The appeals were filed by the Revenue relating to Assessment Years 1992-93, 1993-94, 1994-95, 1995-96 and 2000-01.

The assessee, Sona Koyo Steering Systems Limited, operated two separate industrial units, namely:

  1. Steering Unit
  2. Axle Unit

During the relevant assessment years, one unit earned profits while the other incurred losses.

The assessee claimed deduction under Section 80-I of the Income-tax Act, 1961 on the profits of the eligible unit.

The Assessing Officer computed the deduction after setting off the losses of one unit against the profits of the other unit. The Commissioner of Income Tax (Appeals) upheld the same approach.
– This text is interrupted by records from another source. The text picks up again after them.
(** X3. Whenever a bracket page exists, however many, the expander returns
    as many pages as were loaded, less the bracket pages, plus one per
    catalog key. *)
Theorem expansion_count_general (icons : obj) (pages : list Page) (t : Page) :
  templatePage pages = Some t ->
  exists out,
    expandTemplate icons pages = Ok out
    /\ length out + length (filter isTemplate pages)
       = length pages + length (Object_keys icons).
Proof.
  intros Ht. rewrite (expandTemplate_found _ _ _ Ht).
  eexists; split; [reflexivity|].
  rewrite length_app, length_map. pose proof (length_partition pages). lia.
Qed.

Lemma expansion_count_general_sample :
  exists out,
    expandTemplate Sample.icons
      [ Sample.otherTemplate; Sample.guide; Sample.template ] = Ok out
    /\ length out + 2 = 3 + 2.
Proof.
  apply (expansion_count_general Sample.icons
           [ Sample.otherTemplate; Sample.guide; Sample.template ]
           Sample.otherTemplate).
  reflexivity.
Defined.

(** ** Metadata of derived pages *)

Lemma getOwn_None (o : obj) (key : string) :
  getOwn o key = None -> ~ In key (Object_keys o).
Proof.
  induction o as [|[k v] o IH]; simpl; [tauto|].
  destruct (String.eqb_spec k key); [discriminate|].
  intros H [Heq|Hin]; [congruence|]. now apply IH.
Qed.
The assessee challenged the computation before the Income Tax Appellate Tribunal (ITAT), contending that both units were independent industrial undertakings and deduction under Section 80-I should be computed separately for each eligible unit without adjusting the losses of another unit.
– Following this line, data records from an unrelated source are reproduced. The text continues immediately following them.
(** When all checks pass, the output is allocated and the status kept. *)
Lemma DoCompute_accepts ctx (logits_t : Tensor A) num_samples_t generator :
  checks_pass logits_t num_samples_t = true ->
  let r := DoCompute' ctx logits_t num_samples_t generator in
  status (fst r) = status ctx /\
  output_shape (fst r) =
    Some [int32 (dim_size logits_t 0); scalar num_samples_t].
Proof.
  unfold checks_pass, DoCompute. rewrite !andb_true_iff.
  intros [[[[-> ->] ->] ->] ->].
  destruct (0 <? NumElements _); simpl; auto.
Qed.

Lemma CtxFailure_untouched ctx err g :
  untouched ctx (CtxFailure ctx err) g g.
Proof. unfold untouched. simpl. auto. Qed.

Lemma StatelessCompute_seed_ok g ctx (logits_t : Tensor A) num_samples_t seed_t :
  shape seed_t = [2] ->
  StatelessCompute' g ctx logits_t num_samples_t seed_t =
  (fst (DoCompute' ctx logits_t num_samples_t
          (mkGuarded (mkPhilox (fst (GenerateKey seed_t))
                               (snd (GenerateKey seed_t))))), g).
Proof.
  intros Hs. unfold StatelessCompute.
  rewrite (proj2 (seed_check_shape seed_t) Hs).
  destruct (GenerateKey seed_t); reflexivity.
Qed.

Lemma StatelessCompute_seed_bad g ctx (logits_t : Tensor A) num_samples_t seed_t :
  shape seed_t <> [2] ->
  StatelessCompute' g ctx logits_t num_samples_t seed_t =
  (CtxFailure ctx (InvalidArgument "seed must have shape [2], not "), g).
Proof.
  intros Hs. unfold StatelessCompute.
  destruct ((dims seed_t =? 1) && (dim_size seed_t 0 =? 2)) eqn:E;
    [|reflexivity].
  apply seed_check_shape in E. contradiction.
Qed.

(** C7, as amended.  With a context whose status is OK, [DoCompute]
    reports an invalid-argument error exactly when the logits are not
    rank-2, num_samples is not a scalar, num_samples is negative, there is
    no class, or a dimension of the logits does not fit an [int]; the
    stateless op also when the seed does not have shape [2].  When it
    does, no output was allocated, no call was made on the generator or
    the functor, and the generator is where it was. *)
Theorem validation_reports_invalid_argument
    ctx (logits_t : Tensor A) num_samples_t seed_t generator :
  status ctx = OK -> tensor_wf logits_t ->
  let r := DoCompute' ctx logits_t num_samples_t generator in
  let r' := StatelessCompute' generator ctx logits_t num_samples_t seed_t in
  (is_invalid_argument (status (fst r)) <->
   validation_fails logits_t num_samples_t) /\
  (is_invalid_argument (status (fst r)) ->
   untouched ctx (fst r) generator (snd r)) /\
  (is_invalid_argument (status (fst r')) <->
   shape seed_t <> [2] \/ validation_fails logits_t num_samples_t) /\
  (is_invalid_argument (status (fst r')) ->
   untouched ctx (fst r') generator (snd r')).
Proof.
  intros Hok Hwf r r'. subst r r'.
  pose proof (checks_pass_iff logits_t num_samples_t Hwf) as Hiff.
  destruct (checks_pass logits_t num_samples_t) eqn:Hc.
  - assert (Hv : ~ validation_fails logits_t num_samples_t) by (apply Hiff; done).
    assert (Hacc : forall g, ~ is_invalid_argument
              (status (fst (DoCompute' ctx logits_t num_samples_t g)))).
    { intros g [msg Hmsg].
      destruct (DoCompute_accepts ctx logits_t num_samples_t g Hc) as [Hst _].
      rewrite Hst, Hok in Hmsg. discriminate. }
    split; [split; [intros H; destruct (Hacc _ H) | contradiction]|].
    split; [intros H; destruct (Hacc _ H)|].
    destruct (decide (shape seed_t = [2])) as [Hs|Hs].
    + rewrite (StatelessCompute_seed_ok _ _ _ _ _ Hs). simpl.
      split; [split|]; try (intros H; destruct (Hacc _ H)).
      intros [?|?]; contradiction.
    + rewrite (StatelessCompute_seed_bad _ _ _ _ _ Hs). simpl.
      split; [split; [auto | intros _; eexists; reflexivity]|].
      intros _. apply CtxFailure_untouched.
  - assert (Hv : validation_fails logits_t num_samples_t).
    { destruct (decide (validation_fails logits_t num_samples_t)) as [|n];
        [done|]. apply Hiff in n. discriminate. }
    assert (Hrej : forall g, exists msg,
              DoCompute' ctx logits_t num_samples_t g =
              (CtxFailure ctx (InvalidArgument msg), g))
      by (intros g; apply DoCompute_rejects; exact Hc).
    destruct (Hrej generator) as [msg ->]. simpl.
    split; [split; [auto | intros _; eexists; reflexivity]|].
    split; [intros _; apply CtxFailure_untouched|].
    destruct (decide (shape seed_t = [2])) as [Hs|Hs].
    + rewrite (StatelessCompute_seed_ok _ _ _ _ _ Hs).
      destruct (Hrej (mkGuarded (mkPhilox (fst (GenerateKey seed_t))
                                          (snd (GenerateKey seed_t)))))
        as [msg' ->]. simpl.
      split; [split; [auto | intros _; eexists; reflexivity]|].
      intros _. apply CtxFailure_untouched.
    + rewrite (StatelessCompute_seed_bad _ _ _ _ _ Hs). simpl.
      split; [split; [auto | intros _; eexists; reflexivity]|].
      intros _. apply CtxFailure_untouched.
Qed.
The ITAT accepted the assessee’s contention and directed the Assessing Officer to grant deduction without setting off the losses of one unit against the profits of the other unit, subject to availability of gross total income under Section 80B(5).

Aggrieved by the ITAT orders, the Revenue filed appeals before the Delhi High Court.

Issues Involved

Whether, while computing deduction under Section 80-I of the Income-tax Act, 1961, the loss of one eligible industrial undertaking can be set off against the profits of another eligible industrial undertaking before determining the quantum of deduction?
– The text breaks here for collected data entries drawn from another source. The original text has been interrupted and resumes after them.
(** [np.std] (ddof = 0): [sqrt(mean(abs(x - x.mean())**2))]. *)
Definition np_std (l : list R) : R :=
  sqrt (np_mean (map (fun x => (x - np_mean l) * (x - np_mean l)) l)).

(** [np.min] and [np.max]: a [ValueError] on an empty array. *)
Definition np_min (l : list R) : res R :=
  match l with
  | [] => Raise ValueError
  | x :: t => Ok (fold_left Rmin t x)
  end.

Definition np_max (l : list R) : res R :=
  match l with
  | [] => Raise ValueError
  | x :: t => Ok (fold_left Rmax t x)
  end.

(** [np.zeros(shape)] for a 1-D shape. *)
Definition np_zeros (n : nat) : column := repeat 0 n.

(** A float division in the transform.  numpy reports a division by zero with
    a warning and an inf or nan result; the model has neither, and marks the
    event as [ZeroDivisionError], so that "no division by zero is performed"
    can be stated of the code. *)
Definition np_div (x y : R) : res R :=
  if Req_dec_T y 0 then Raise ZeroDivisionError else Ok (x / y).

Close Scope R_scope.

End Np.

Export Np.

(** ** The Scaling Engine: [scale_fets] (train.py, lines 44-119) *)

Module Scaling.

Open Scope R_scope.

(** Modelled from the spec: [utils.clean] and the flattening of [np.mean] and
    [np.std] over a 2-D array are not under src/; the spec (4.1) derives a
    group's parameters "from the pooled values of all columns in that group".
    The pooled values are the cells of the selected columns. *)
Definition pooled (cols : sarray) : list R := concat cols.

(** Modelled from the spec: [utils.scale] is not under src/; the spec (4.1)
    has range mode "map linearly to [0,1]" from the pooled (min, max). *)
Definition scale (x min_in max_in min_out max_out : R) : res R :=
  q <- np_div ((x - min_in) * (max_out - min_out)) (max_in - min_in) ;;
  Ok (min_out + q).

(** [rdc = lambda fnc, arr: fnc(np.array([fnc(arr[fet]) for fet in names]))] *)
Definition rdc (fnc : list R -> res R) (arr : sarray) : res R :=
  xs <- mapM fnc arr ;; fnc xs.

(** [dat[scl_grp_fets]]: the columns whose scaling group is [scl_grp]. *)
Definition scl_grp_fets (scl_grps : list Z) (scl_grp : Z) (dat : sarray) : sarray :=
  map snd (filter (fun p => Z.eqb (fst p) scl_grp) (combine scl_grps dat)).

(** The two parameters of one scaling group (lines 79-84). *)
Definition grp_prms (standardize : bool) (fet_values : sarray) : res (R * R) :=
  if standardize
  then Ok (np_mean (pooled fet_values), np_std (pooled fet_values))
  else lo <- rdc np_min fet_values ;;
       hi <- rdc np_max fet_values ;;
       Ok (lo, hi).

(** [scl_grps_prms]: one row per distinct group; [np.empty] leaves a row
    unwritten ([None]) until the loop stores into it. *)
Definition table : Type := list (option (R * R)).

(** [set(scl_grps)]: the distinct groups.  Python fixes no iteration order;
    the model takes the order of [nodup]. *)
Definition scl_grps_unique (scl_grps : list Z) : list Z := nodup Z.eq_dec scl_grps.

(** The loop of lines 72-84: [scl_grps_prms[scl_grp] = [prm_1, prm_2]].  The
    right-hand side is evaluated first, then the row is indexed. *)
Fixpoint fill_prms (standardize : bool) (dat : sarray) (scl_grps : list Z)
  (todo : list Z) (tbl : table) : res table :=
  match todo with
  | [] => Ok tbl
  | scl_grp :: rest =>
      prm <- grp_prms standardize (scl_grp_fets scl_grps scl_grp dat) ;;
      i <- py_index (length tbl) scl_grp ;;
      fill_prms standardize dat scl_grps rest (set_nth i (Some prm) tbl)
  end.

(** [scl_grps_prms[scl_grps[fet_idx]]] *)
Definition read_prms (tbl : table) (scl_grp : Z) : res (R * R) :=
  i <- py_index (length tbl) scl_grp ;;
  match nth i tbl None with
  | Some prm => Ok prm
  | None => Raise UninitialisedRead
  end.

(** The body of the loop of lines 92-117 for one feature. *)
Definition scale_col (standardize : bool) (prm_1 prm_2 : R) (fet_values : column)
  : res column :=
  if standardize then
    if Req_dec_T prm_2 0 then Ok (np_zeros (length fet_values))
    else mapM (fun x => np_div (x - prm_1) prm_2) fet_values
  else
    if Req_dec_T prm_1 prm_2 then Ok (np_zeros (length fet_values))
    else mapM (fun x => scale x prm_1 prm_2 0 1) fet_values.

(** The loop of lines 92-117: the parameters and the rescaled column of every
    feature, in feature order. *)
Definition scale_one (standardize : bool) (tbl : table) (p : Z * column)
  : res ((R * R) * column) :=
  '(prm_1, prm_2) <- read_prms tbl (fst p) ;;
  scaled <- scale_col standardize prm_1 prm_2 (snd p) ;;
  Ok ((prm_1, prm_2), scaled).

(** [scale_fets(dat, scl_grps, standardize)] returns [(new, scl_prms)]. *)
Definition scale_fets (dat : sarray) (scl_grps : list Z) (standardize : bool)
  : res (sarray * list (R * R)) :=
  _ <- assert (length scl_grps =? length dat)%nat ;;
  let uniq := scl_grps_unique scl_grps in
  scl_grps_prms <- fill_prms standardize dat scl_grps uniq (repeat None (length uniq)) ;;
  out <- mapM (scale_one standardize scl_grps_prms) (combine scl_grps dat) ;;
  Ok (map snd out, map fst out).

(** The transform of one column in closed form, in the words of the spec
    (4.1): "(x - mean)/std; if std = 0, output is all zeros" and "maps
    linearly to [0,1]; if min = max, output is all zeros". *)
Definition standardized (mean std : R) (fet_values : column) : column :=
  if Req_dec_T std 0 then np_zeros (length fet_values)
  else map (fun x => (x - mean) / std) fet_values.

Definition ranged (lo hi : R) (fet_values : column) : column :=
  if Req_dec_T lo hi then np_zeros (length fet_values)
  else map (fun x => 0 + (x - lo) * (1 - 0) / (hi - lo)) fet_values.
Whether Sections 80-I(6) and 80B(5) require computation of deduction unit-wise by treating each eligible industrial undertaking as an independent source of income?

Whether the decision of the Supreme Court in Synco Industries Ltd. v. Assessing Officer (299 ITR 444) supports adjustment of losses of one unit against profits of another eligible unit for computing deduction under Section 80-I?

Petitioner’s Arguments

The Revenue contended that:

  • The issue stood covered by the judgment of the Supreme Court in Synco Industries Ltd. v. Assessing Officer & Another (299 ITR 444 SC).
  • While determining eligibility for deduction under Chapter VI-A, losses of one unit must be adjusted against profits of another unit.
  • Gross Total Income must first be computed after considering all permissible adjustments and set-offs.
  • Therefore, deduction under Section 80-I should be calculated only after adjusting losses of one industrial undertaking against profits of another undertaking.

Accordingly, the Revenue argued that the ITAT erred in allowing deduction without inter-unit set-off.

Respondent’s Arguments

The assessee submitted that:

  • The Delhi High Court judgment in CIT v. Dewan Kraft Systems Pvt. Ltd. (297 ITR 305 Delhi) directly covered the issue in favour of the assessee.
  • Section 80-I(6) contains a non-obstante clause and mandates that the profits of an eligible industrial undertaking be computed as if that undertaking were the only source of income.
  • Each industrial undertaking must be treated independently while determining the quantum of deduction.
  • Losses of another eligible unit cannot be reduced from the profits of the profit-making eligible unit for purposes of Section 80-I deduction.
  • The Supreme Court decision in Synco Industries dealt with computation of Gross Total Income and not with the method of computing the quantum of deduction under Section 80-I(6).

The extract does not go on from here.